▶ Work instructions: Reproduce exactly the lines below from the one containing "clearbody again. apply" through the one containing "else st ← commit_primary txn c budget;", including both, and nothing else.

▶ Input data:
######
(* ===== verification/Halts.v ===== *)
(** * The loops of the commit end

    [Commit] has two loops without a bound in the code: it takes timestamps until
    one is above the transaction's, and it asks for the outcome of an unanswered
    commit until the time budget is used up.  [halts] runs a program against an
    oracle whose timestamps grow and a clock that goes on, sleeps included; it
    does not hold of a program that can be asked to go on forever. *)

From Stdlib Require Import ZArith.
From S2P Require Import Prelude KvEngine MvccTypes Hlc Mvcc RegionMeta TxnProg Coordinator Client.
Import Transaction Coordinator.

(** [tso] is the last timestamp the oracle has issued, [left] the nanoseconds
    left until the deadline.  Time may pass before the budget is computed; a sleep
    takes at least its time. *)
Fixpoint halts {X A} (p : prog X A) (tso left : N) (Q : A → N → N → Prop) : Prop :=
  match p with
  | Ret a => Q a tso left
  | Raise _ => True
  | Vis e k =>
      match e return (resp e → N → N → Prop) → Prop with
      | ENext => λ K, K None tso left ∧ ∀ ts, (tso < ts)%N → K (Some ts) ts left
      | ERemainingBudget => λ K, ∀ left', (left' ≤ left)%N → K (RemainingBudgetMs left') tso left'
      | ESleep ms => λ K, ∀ left', (left' ≤ left - 1000000 * ms)%N → K tt tso left'
      | EForever => λ _, False
      | _ => λ K, ∀ a, K a tso left
      end (λ r tso' left', halts (k r) tso' left' Q)
  end.

Lemma halts_mono {X A} (p : prog X A) tso left (Q Q' : A → N → N → Prop) :
  (∀ a t l, Q a t l → Q' a t l) → halts p tso left Q → halts p tso left Q'.
Proof.
  intros HQ. revert tso left. induction p as [a|x|e k IH]; intros tso left; simpl; [auto..|].
  destruct e; simpl; eauto. intros [H1 H2]. split; eauto.
Qed.

Lemma halts_bind {X A B} (p : prog X A) (f : A → prog X B) tso left (Q : B → N → N → Prop) :
  halts p tso left (λ a t l, halts (f a) t l Q) → halts (p ≫= f) tso left Q.
Proof.
  revert tso left. induction p as [a|x|e k IH]; intros tso left; simpl; [done..|].
  destruct e; simpl; eauto. intros [H1 H2]. split; eauto.
Qed.

(** ** Programs without such loops *)

Fixpoint plain {X A} (p : prog X A) : Prop :=
  match p with
  | Ret _ | Raise _ => True
  | Vis e k =>
      match e with ERemainingBudget | ESleep _ | EForever => False | _ => True end ∧ ∀ r, plain (k r)
  end.

Lemma plain_halts {X A} (p : prog X A) tso left :
  plain p → halts p tso left (λ _ t l, (tso ≤ t)%N ∧ l = left).
Proof.
  assert (H : ∀ t0 t, plain p → (t0 ≤ t)%N → halts p t left (λ _ t' l, (t0 ≤ t')%N ∧ l = left)); [|by intros; apply H].
  intros t0. induction p as [a|x|e k IH]; intros t; simpl; [done..|].
  intros [He Hk] Hle. destruct e; simpl; auto; try done.
  split; [auto|]. intros ts ?. apply IH; [auto|lia].
Qed.

Lemma plain_bind {X A B} (p : prog X A) (f : A → prog X B) :
  plain p → (∀ a, plain (f a)) → plain (p ≫= f).
Proof. intros Hp Hf. induction p as [a|x|e k IH]; simpl in *; [auto..|]. naive_solver. Qed.

Lemma halts_plain {X A B} (p : prog X A) (f : A → prog X B) tso left (Q : B → N → N → Prop) :
  plain p → (∀ a t, (tso ≤ t)%N → halts (f a) t left Q) → halts (p ≫= f) tso left Q.
Proof.
  intros Hp Hf. apply halts_bind. eapply halts_mono; [|by apply plain_halts]. by intros a t l [? ->]; apply Hf.
Qed.

Lemma halts_any {X A} (p : prog X A) tso left : plain p → halts p tso left (λ _ _ _, True).
Proof. intros Hp. by eapply halts_mono; [|apply plain_halts]. Qed.

Lemma plain_ask {X} e :
  match e with ERemainingBudget | ESleep _ | EForever => False | _ => True end → plain (ask e : prog X (resp e)).
Proof. by split. Qed.
Lemma plain_or_raise {X A} (x : X) (o : option A) : plain (or_raise x o).
Proof. by destruct o. Qed.
Lemma plain_Route {X} (x : X) key : plain (Route x key).
Proof. apply plain_bind; [by apply plain_ask|]. intros r. apply plain_or_raise. Qed.
Lemma plain_RegionId {X} (x : X) key : plain (RegionId x key).
Proof. apply plain_bind; [by apply plain_ask|]. intros r. apply plain_or_raise. Qed.
Lemma plain_call {X} r op : plain (call r op : prog X _).
Proof. by split. Qed.
Lemma plain_call_at {X} (x : X) key op : plain (call_at x key op).
Proof. apply plain_bind; [apply plain_Route|]. intros r. apply plain_call. Qed.

Create HintDb plain.
#[export] Hint Resolve plain_Route plain_RegionId plain_call plain_call_at plain_or_raise : plain.
#[export] Hint Extern 1 (plain (Ret _)) => exact I : plain.
#[export] Hint Extern 1 (plain (Raise _)) => exact I : plain.
#[export] Hint Extern 1 (plain (ask _)) => apply plain_ask; exact I : plain.

(** Sequences, case distinctions and the loops already known. *)
Ltac plain :=
  repeat first
    [ solve [auto with plain]
    | apply plain_bind; [|intros ?]
    | match goal with
      | |- plain (match ?x with _ => _ end) => destruct x
      | |- plain (let _ := _ in _) => cbv zeta
      end ].

Section loops.
Implicit Types (txn : Transaction.t) (opts : TxnOptions) (co : Coordinator.t).

Lemma plain_submit_all {X} reqs : plain (submit_all reqs : prog X unit).
Proof. induction reqs as [|[r op] reqs IH]; cbn [submit_all]; plain. Qed.
Lemma plain_await_all {X} reqs : plain (await_all reqs : prog X unit).
Proof. induction reqs as [|[r op] reqs IH]; cbn [await_all]; plain. Qed.
Lemma plain_group_loop {A} txn (key_of : A → string) items batches : plain (group_loop txn key_of items batches).
Proof. revert batches. induction items as [|i items IH]; intros b; cbn [group_loop]; plain. Qed.
#[local] Hint Resolve plain_submit_all plain_await_all plain_group_loop : plain.
Lemma plain_group {A} txn (key_of : A → string) items : plain (group txn key_of items).
Proof. unfold group. plain. Qed.
#[local] Hint Resolve plain_group : plain.
Lemma plain_shard_ids txn keys : plain (shard_ids txn keys).
Proof. induction keys as [|k keys IH]; cbn [shard_ids]; plain. Qed.
Lemma plain_cleanup_keys txn keys st : plain (cleanup_keys txn keys st).
Proof. revert txn st. induction keys as [|k keys IH]; intros txn st; cbn [cleanup_keys]; plain. Qed.
Lemma plain_cleanup_batches txn bs st : plain (cleanup_batches txn bs st).
Proof. revert txn st. induction bs as [|b bs IH]; intros txn st; cbn [cleanup_batches]; plain. Qed.
#[local] Hint Resolve plain_shard_ids plain_cleanup_keys plain_cleanup_batches : plain.
Lemma plain_CleanupTransaction co txn : plain (CleanupTransaction co txn).
Proof. unfold CleanupTransaction, GroupKeysByRegion, RecordRollbackRegions. plain. Qed.
#[local] Hint Resolve plain_CleanupTransaction : plain.
Lemma plain_abort_with co txn st : plain (abort_with co txn st).
Proof. unfold abort_with. plain. Qed.
Lemma plain_CheckActive txn opts : plain (CheckActiveAndDeadline txn opts).
Proof. unfold CheckActiveAndDeadline. plain. Qed.
Lemma plain_QueryStatus txn budget : plain (QueryStatus txn budget).
Proof. unfold QueryStatus. plain. Qed.
#[local] Hint Resolve plain_abort_with plain_CheckActive plain_QueryStatus : plain.

Lemma plain_commit_primary txn c budget : plain (commit_primary txn c budget).
Proof. exact (plain_call_at _ _ (OpCommitWithBudget (primaryKey_ txn) (startTs_ txn) c budget)). Qed.

Lemma plain_prewrite_keys txn opts pk keys pw : plain (prewrite_keys txn opts pk keys pw).
Proof. revert pw. induction keys as [|k keys IH]; intros pw; cbn [prewrite_keys]; unfold call_prewrite; plain. Qed.
#[local] Hint Resolve plain_prewrite_keys : plain.
Lemma plain_prewrite_singly txn opts pk keys : plain (prewrite_singly txn opts pk keys).
Proof. unfold prewrite_singly. plain. Qed.
Lemma plain_pending txn keys : plain (pending_mutations txn keys).
Proof. induction keys as [|k keys IH]; cbn [pending_mutations]; plain. Qed.
Lemma plain_await_round txn opts pk mr bs acc : plain (await_round txn opts pk mr bs acc).
Proof. revert acc. induction bs as [|b bs IH]; intros acc; cbn [await_round]; plain. Qed.
#[local] Hint Resolve plain_pending plain_await_round : plain.
Lemma plain_prewrite_batched txn opts pk keys : plain (prewrite_batched txn opts pk keys).
Proof. unfold prewrite_batched, dispatchRound. plain. Qed.
#[local] Hint Resolve plain_prewrite_singly plain_prewrite_batched : plain.
Lemma plain_call_each txn op keys : plain (call_each txn op keys).
Proof. induction keys as [|k keys IH]; cbn [call_each]; plain. Qed.
#[local] Hint Resolve plain_call_each : plain.
Lemma plain_finish_commit co txn opts pw c : plain (finish_commit co txn opts pw c).
Proof. unfold finish_commit, call_batches, GroupKeysByRegion. plain. Qed.
#[local] Hint Resolve plain_finish_commit : plain.

(** ** The two loops *)

Lemma halts_next {X A} (f : option N → prog X A) tso left (Q : A → N → N → Prop) :
  halts (f None) tso left Q → (∀ ts, (tso < ts)%N → halts (f (Some ts)) ts left Q) →
  halts (ask ENext ≫= f) tso left Q.
Proof. by split. Qed.

Lemma halts_budget {X A} (f : N → prog X A) tso left (Q : A → N → N → Prop) :
  (∀ left', (left' ≤ left)%N → halts (f (RemainingBudgetMs left')) tso left' Q) → halts (ask ERemainingBudget ≫= f) tso left Q.
Proof. done. Qed.

Lemma halts_sleep {X A} ms (f : unit → prog X A) tso left (Q : A → N → N → Prop) :
  (∀ left', (left' ≤ left - 1000000 * ms)%N → halts (f tt) tso left' Q) → halts (ask (ESleep ms) ≫= f) tso left Q.
Proof. done. Qed.

#[local] Arguments halts : simpl never.

(** The first timestamp is above everything the oracle has issued. *)
Lemma halts_next_commit_ts rounds txn tso left :
  (0 < rounds)%nat → (startTs_ txn ≤ tso)%N → (maxForUpdateTs_ txn ≤ tso)%N →
  halts (next_commit_ts rounds txn) tso left (λ _ _ l, l = left).
Proof.
  intros Hr H1 H2. destruct rounds as [|rounds]; [lia|]. cbn [next_commit_ts]. apply halts_next; [done|]. intros ts Hlt.
  destruct (N.leb_spec ts (N.max (startTs_ txn) (maxForUpdateTs_ txn))); [lia|done].
Qed.

(** Every round that does not decide takes at least a millisecond. *)
Lemma halts_resolve_primary rounds txn c tso left :
  (left + 1000000 ≤ 1000000 * N.of_nat rounds)%N → halts (resolve_primary rounds txn c) tso left (λ _ _ _, True).
Proof.
  revert tso left. induction rounds as [|rounds IH]; intros tso left Hlt; [lia|]. cbn [resolve_primary].
  set (again := pause ← ask ERemainingBudget;
                if (pause =? 0)%N then Ret PrimaryUnknown
                else _ ← ask (ESleep (N.min 10 pause)); resolve_primary rounds txn c).
  assert (Hagain : ∀ t l, (l ≤ left)%N → halts again t l (λ _ _ _, True)).
  { intros t l Hl. apply halts_budget. intros l1 Hl1. destruct (N.eqb_spec (RemainingBudgetMs l1) 0) as [|Hne]; [exact I|].
    apply halts_sleep. intros left' Hl'. apply IH. rewrite Nat2N.inj_succ in Hlt.
    assert (l1 ≠ 0%N) by (by intros ->). lia. }
  clearbody again. apply halts_budget. intros l1 Hl1. destruct (RemainingBudgetMs l1 =? 0)%N; [exact I|].
  apply halts_plain; [apply plain_QueryStatus|]. intros [query record] t _.
  assert (Hretry : halts (budget ← ask ERemainingBudget;
    if (budget =? 0)%N then Ret PrimaryUnknown
    else st ← commit_primary txn c budget;
         if IsCommitSuccess st then Ret (PrimaryCommitted c) else again) t l1 (λ _ _ _, True)).
  { apply halts_budget. intros l2 Hl2. destruct (RemainingBudgetMs l2 =? 0)%N; [exact I|].
    apply halts_plain; [apply plain_commit_primary|]. intros st t' _. destruct (IsCommitSuccess st); [exact I|].
    apply Hagain. lia. }
  destruct query; try (apply Hagain; lia). destruct (trs_state _); [done|exact I|exact I|done].
Qed.

(** The check leaves the transaction's timestamps alone. *)
Lemma halts_CheckActive txn opts tso left :
  halts (CheckActiveAndDeadline txn opts) tso left (λ r t l, (tso ≤ t)%N ∧ l = left ∧
    startTs_ r.2 = startTs_ txn ∧ maxForUpdateTs_ r.2 = maxForUpdateTs_ txn).
Proof.
  unfold CheckActiveAndDeadline. destruct (state_ txn); [|by split_and!..]. destruct (_ || _); [by split_and!|].
  apply halts_next; [by split_and!|]. intros ts Hlt. assert ((tso ≤ ts)%N) by lia.
  destruct (_ && _); split_and!; try done; simpl; unfold MarkAbortOnly; by destruct (IsActive txn).
Qed.

(** After the prewrites. *)
Lemma halts_commit_phase co rounds txn opts pw tso :
  (startTs_ txn ≤ tso)%N → (maxForUpdateTs_ txn ≤ tso)%N → (rpcBudgetMs opts < N.of_nat rounds)%N →
  halts (commit_phase co rounds txn opts pw) tso (1000000 * rpcBudgetMs opts) (λ _ _ _, True).
Proof.
  intros H1 H2 Hr. apply halts_bind. eapply halts_mono; [|apply halts_next_commit_ts; [lia|done..]].
  intros [c|] t l ->; [|by apply halts_any, plain_abort_with].
  apply halts_plain; [apply plain_commit_primary|]. intros st t' _.
  destruct (IsCommitSuccess st); [by apply halts_any, plain_finish_commit|].
  apply halts_bind. eapply halts_mono; [|apply halts_resolve_primary; lia].
  intros [c'| |] t1 l1 _; [by apply halts_any, plain_finish_commit|by apply halts_any, plain_abort_with|exact I].
Qed.

(** [C23] [Commit] returns or throws, whatever the stores, the router and the
    network answer, provided the oracle issues growing timestamps (the ones it
    issued before, among them the transaction's, are not above [tso]) and the
    clock goes on: the search for a commit timestamp takes one round, and the
    resolution of an unanswered commit at most one round per millisecond of the
    call's budget. *)
Theorem Commit_terminates co rounds txn opts tso :
  (startTs_ txn ≤ tso)%N → (maxForUpdateTs_ txn ≤ tso)%N → (rpcBudgetMs opts < N.of_nat rounds)%N →
  halts (Commit co rounds txn opts) tso (1000000 * rpcBudgetMs opts) (λ _ _ _, True).
Proof.
  intros H1 H2 Hr. apply halts_bind. eapply halts_mono; [|apply halts_CheckActive].
  intros [[st ts] txn'] t l (Ht & -> & Hs & Hf). simpl in Hs, Hf. destruct (negb _); [exact I|].
  destruct (bool_decide _).
  { apply halts_plain; [apply plain_CleanupTransaction|]. intros [cl txn1] t1 _. by destruct (bool_decide _). }
  destruct (String.eqb _ _); [exact I|].
  apply halts_plain; [destruct (negb _); [apply plain_prewrite_singly|apply plain_prewrite_batched]|].
  intros [pst pw] t1 Ht1. destruct (negb _); [by apply halts_any, plain_abort_with|].
  apply halts_commit_phase; [lia..|done].
Qed.

End loops.

Definition example_txn : Transaction.t := Put (create 7) "k" "v".

(** With the default budget of five seconds. *)
Lemma Commit_terminates_witness :
  halts (Commit (MkCoordinator true true) 5001 example_txn default_TxnOptions) 9
    (1000000 * rpcBudgetMs default_TxnOptions) (λ _ _ _, True).
Proof. apply (Commit_terminates _ 5001 example_txn default_TxnOptions 9); vm_compute; congruence. Defined.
######
▶ Response to this task:
  clearbody again. apply halts_budget. intros l1 Hl1. destruct (RemainingBudgetMs l1 =? 0)%N; [exact I|].
  apply halts_plain; [apply plain_QueryStatus|]. intros [query record] t _.
  assert (Hretry : halts (budget ← ask ERemainingBudget;
    if (budget =? 0)%N then Ret PrimaryUnknown
    else st ← commit_primary txn c budget;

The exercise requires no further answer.